Look below for the line that has "(** Modelled from". Set down the lines from there through the line that has "else if UUIDSuffix", exactly as written.

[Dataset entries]
-- Opening Marker --
(** * The relay subsystem of DM: purger by filename, relay recovery,
      event pump and relay holder.

    The purger's filename strategy ([filenameArgs.SetActiveRelayLog],
    [filenameStrategy.Do]) is embedded from its Go source.  The relay
    ([tryRecoverLatestFile], [handleEvents]) and the relay holder are
    exercised by the test suites of the repository; their bodies are
    modelled from the specification and replayed against those tests. *)

From Stdlib Require Import ZArith List String Ascii Bool Arith Lia.
From Stdlib Require Strings.Byte.
Import ListNotations.

Local Open Scope string_scope.
Local Open Scope list_scope.
Local Open Scope Z_scope.

(* ================================================================== *)
(** * Shared helpers *)
(* ================================================================== *)

(** Longest prefix of a list whose elements all satisfy [p]. *)
Fixpoint takeWhile {A : Type} (p : A -> bool) (l : list A) : list A :=
  match l with
  | [] => []
  | x :: l' => if p x then x :: takeWhile p l' else []
  end.

(** [len s] is Go's [len(s)] for a string. *)
Definition len (s : string) : Z := Z.of_nat (String.length s).

(** Go's [strings.Compare(a, b) < 0]: bytewise lexicographic order. *)
Definition strLess (a b : string) : bool := String.ltb a b.

(* ================================================================== *)
(** * pkg/streamer: the relay log hint *)
(* ================================================================== *)

Module Streamer.

(** [streamer.RelayLogInfo], as built in [SetActiveRelayLog]. *)
Record RelayLogInfo : Type := mkRelayLogInfo {
  TaskName   : string;
  UUID       : string;
  UUIDSuffix : Z;
  Filename   : string
}.

(** Modelled from the spec: [RelayLogInfo.Earlier] is declared in
    pkg/streamer, whose source is not available.  The order is "first by
    UUID suffix, then by filename lex". *)
Definition Earlier (info other : RelayLogInfo) : bool :=
  if UUIDSuffix info <? UUIDSuffix other then true
  else if UUIDSuffix other <? UUIDSuffix info then false
  else strLess (Filename info) (Filename other).

End Streamer.
Export Streamer.

(* ================================================================== *)
(** * pkg/utils: sub-directory names *)
(* ================================================================== *)

Module Utils.

Definition isDigit (c : ascii) : bool :=
  let n := nat_of_ascii c in (48 <=? n)%nat && (n <=? 57)%nat.

Definition digitVal (c : ascii) : Z := Z.of_nat (nat_of_ascii c) - 48.

(** Decimal value of a run of digits, most significant first. *)
Fixpoint atoiFrom (acc : Z) (s : string) : option Z :=
  match s with
  | EmptyString => Some acc
  | String c s' =>
      if isDigit c then atoiFrom (acc * 10 + digitVal c) s' else None
  end.

(** Splits at the first ["."]: the text before it and the text after. *)
Fixpoint splitDot (s : string) : option (string * string) :=
  match s with
  | EmptyString => None
  | String c s' =>
      if Ascii.eqb c "."%char then Some (EmptyString, s')
      else match splitDot s' with
           | Some (a, b) => Some (String c a, b)
           | None => None
           end
  end.

Fixpoint hasDot (s : string) : bool :=
  match s with
  | EmptyString => false
  | String c s' => Ascii.eqb c "."%char || hasDot s'
  end.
-- Closing Marker --
## TASK RESULT:
(** Modelled from the spec: [RelayLogInfo.Earlier] is declared in
    pkg/streamer, whose source is not available.  The order is "first by
    UUID suffix, then by filename lex". *)
Definition Earlier (info other : RelayLogInfo) : bool :=
  if UUIDSuffix info <? UUIDSuffix other then true
  else if UUIDSuffix other <? UUIDSuffix info then false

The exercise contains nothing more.